Grogan commented that now was the appropriate time to step down and hand over leadership of the company.
“I am fully confident in the new revitalised board’s ability to lead the Company through its next phase of growth and build on the foundations that have been laid. I look forward to providing my continued support to Broo in my capacity as General manager and a major shareholder.”
The change in leadership was prompted earlier this year when two notices were received by the ASX, under Section 249D and Section 203D of the Corporations Act.
Those notices, filed by two shareholders of Broo, Knight61 Investments Pty Ltd and Filli Capital Pty Ltd, would force the removal of two directors of the company, Kent Grogan and Mathew Boyes, at a general meeting.
At the same time, Groges Holdings Pty Ltd, majority owned by Kent Grogan, moved to oust a director of the company, David Zhu, who joined the board in October 2021 from 61 Corporate Advisory.
The latest moves appear to be a culmination of these notices.
According to Dr Pamela Hanrahan, Professor of Commercial Law and Regulation at UNSW Business School, invoking Section 203D is relatively uncommon on the ASX.
“In a public company they can’t be there for life, and the Corporations Act says that shareholders of the company can call a meeting to remove directors at any time.
“It would suggest, without knowing anything more, that there’s been a disagreement at board level.
“It tends to be companies at the smaller end, smaller companies will have majority executive boards and they may have the founder on the board, and you need 5 per cent of shareholders to do it.
“At the big end of town you see professional investors and lots of investors, so it’s fairly uncommon, which is good because it does indicate that there’s a fall out at board level over the future and direction of the company.”
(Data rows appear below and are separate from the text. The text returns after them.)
Definition smoke_wire (s : RuntimeSmokeResult) : wire := WStruct
  ([("ok", WBool (RuntimeSmokeResult.OK s)); ("status", WStr (RuntimeSmokeResult.Status s))]
   ++ str_field "category" (RuntimeSmokeResult.Category s) ++ str_field "detail" (RuntimeSmokeResult.Detail s)).

Definition contract_wire (c : RuntimeContractInfo) : wire := WStruct
  ([("kind", WStr (Contract.Kind c)); ("command", WStr (Contract.Command c)); ("canonical", WBool (Contract.Canonical c));
    ("surface", WStr (Contract.Surface c)); ("directRunSupported", WBool (Contract.DirectRunSupported c))]
   ++ list_field "versionArgs" (Contract.VersionArgs c)
   ++ [("promptInjection", WStr (Contract.PromptInjection c));
       ("systemPromptInjection", WStr (Contract.SystemPromptInjection c));
       ("workspaceMapping", WStr (Contract.WorkspaceMapping c)); ("modelMapping", WStr (Contract.ModelMapping c));
       ("reasoningMapping", WStr (Contract.ReasoningMapping c)); ("sessionMapping", WStr (Contract.SessionMapping c));
       ("timeoutPolicy", WStr (Contract.TimeoutPolicy c)); ("exitCodePolicy", WStr (Contract.ExitCodePolicy c));
       ("outputPolicy", WStr (Contract.OutputPolicy c)); ("secretRedaction", WStr (Contract.SecretRedaction c))]).

Definition runtime_type_wire (r : RuntimeType) : wire := WStruct
  ([("kind", WStr (RuntimeType.Kind r)); ("displayName", WStr (RuntimeType.DisplayName r));
    ("provider", WStr (RuntimeType.Provider r)); ("command", WStr (RuntimeType.Command r))]
   ++ list_field "aliases" (RuntimeType.Aliases r)
   ++ [("installed", WBool (RuntimeType.Installed r)); ("healthy", WBool (RuntimeType.Healthy r));
       ("canonical", WBool (RuntimeType.Canonical r))]
   ++ str_field "resolvedPath" (RuntimeType.ResolvedPath r)
   ++ [("availability", WStr (RuntimeType.Availability r))]
   ++ str_field "availabilityReason" (RuntimeType.AvailabilityReason r)
   ++ [("smoke", smoke_wire (RuntimeType.Smoke r)); ("contract", contract_wire (RuntimeType.Contract r));
       ("capabilities", slice_wire WStr (RuntimeType.Capabilities r));
       ("templates", slice_wire WStr (RuntimeType.Templates r))]).

Definition adapter_fields (a : AdapterConfig) : list (string * wire) :=
  [("schemaVersion", WStr (AdapterConfig.SchemaVersion a)); ("runtimeType", runtime_type_wire (AdapterConfig.RuntimeType a));
   ("template", template_wire (AdapterConfig.Template a))].

Definition templateToProfile `{!Floats} (rt : RuntimeType) (template : InstanceTemplate) (preset : Pr.RuntimePreset) : Prof.RuntimeProfile :=
  Prof.zero
  |> Prof.set_RuntimeProfileId (InstanceTemplate.TemplateID template)
  |> Prof.set_Kind (RuntimeType.Kind rt) |> Prof.set_Provider (RuntimeType.Provider rt)
  |> Prof.set_Model (defaultModel (RuntimeType.Kind rt))
  |> Prof.set_AdapterConfigJson (wire_text (WStruct (adapter_fields (AdapterConfig.mk SchemaVersion rt template))))
  |> Prof.set_Capabilities (Pr.Capabilities preset).

Definition bootstrapAgentProfile (cfg : InventoryConfig) (rt : RuntimeType) (template : InstanceTemplate)
    (preset : Pr.RuntimePreset) : Agent.AgentProfile :=
  Agent.zero
  |> Agent.set_AgentId (AgentID cfg) |> Agent.set_Name (AgentID cfg) |> Agent.set_DisplayName (AgentID cfg)
  |> Agent.set_Enabled true |> Agent.set_Provider (RuntimeType.Provider rt)
  |> Agent.set_Model (defaultModel (RuntimeType.Kind rt)) |> Agent.set_ComputerId (ComputerID cfg)
  |> Agent.set_RuntimeProfileId (InstanceTemplate.TemplateID template)
  |> Agent.set_RuntimeKind (RuntimeType.Kind rt) |> Agent.set_DaemonVersion (DaemonVersion cfg)
  |> Agent.set_Status daemonv1.AgentPresence_AGENT_PRESENCE_ONLINE
  |> Agent.set_Capabilities (Pr.Capabilities preset).

(** One turn of the loop over the presets. *)
Definition add_preset `{!Floats} (cfg : InventoryConfig) (preferred : string) (inv : Inv.ComputerInventory)
    (preset : Pr.RuntimePreset) : Inv.ComputerInventory :=
  let rt := runtimeTypeFromPreset preset cfg in
  let template := DefaultInstanceTemplate rt in
  inv
  |> Inv.set_Runtimes (Inv.Runtimes inv ++ [runtimeToProto (ComputerID cfg) rt preset])
  |> Inv.set_RuntimeProfiles (Inv.RuntimeProfiles inv ++ [templateToProfile rt template preset])
  |> Inv.set_Agents (Inv.Agents inv
       ++ if (RuntimeType.Kind rt =s preferred) && negb (TrimSpace (AgentID cfg) =s "")
          then [bootstrapAgentProfile cfg rt template preset] else []).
Grogan oversaw the company from the beginning, and spearheaded its IPO in 2016, when it had a market capitalisation of $126 million, and after four days had a capitalisation of $288 million. Its current market cap sits at $7.6 million.
In recent years the brand has struggled with revenues and profits, and recently was forced to alert the ASX of inaccuracies in its financial reporting, which misstated its losses and revenues for its annual report to 31st June 2021.
Despite a major contract brewing deal with Carlton & United Breweries in 2020 and touting a distribution deal with Australian Liquor Marketers, Broo has consistently underperformed during quarterly and annual reports.
In its most recent financial reports for the six months to 31st December 2021, revenues from ordinary activities grew 8.5 per cent to $566,363, but losses from ordinary activities after tax increased 183 per cent to $3 million.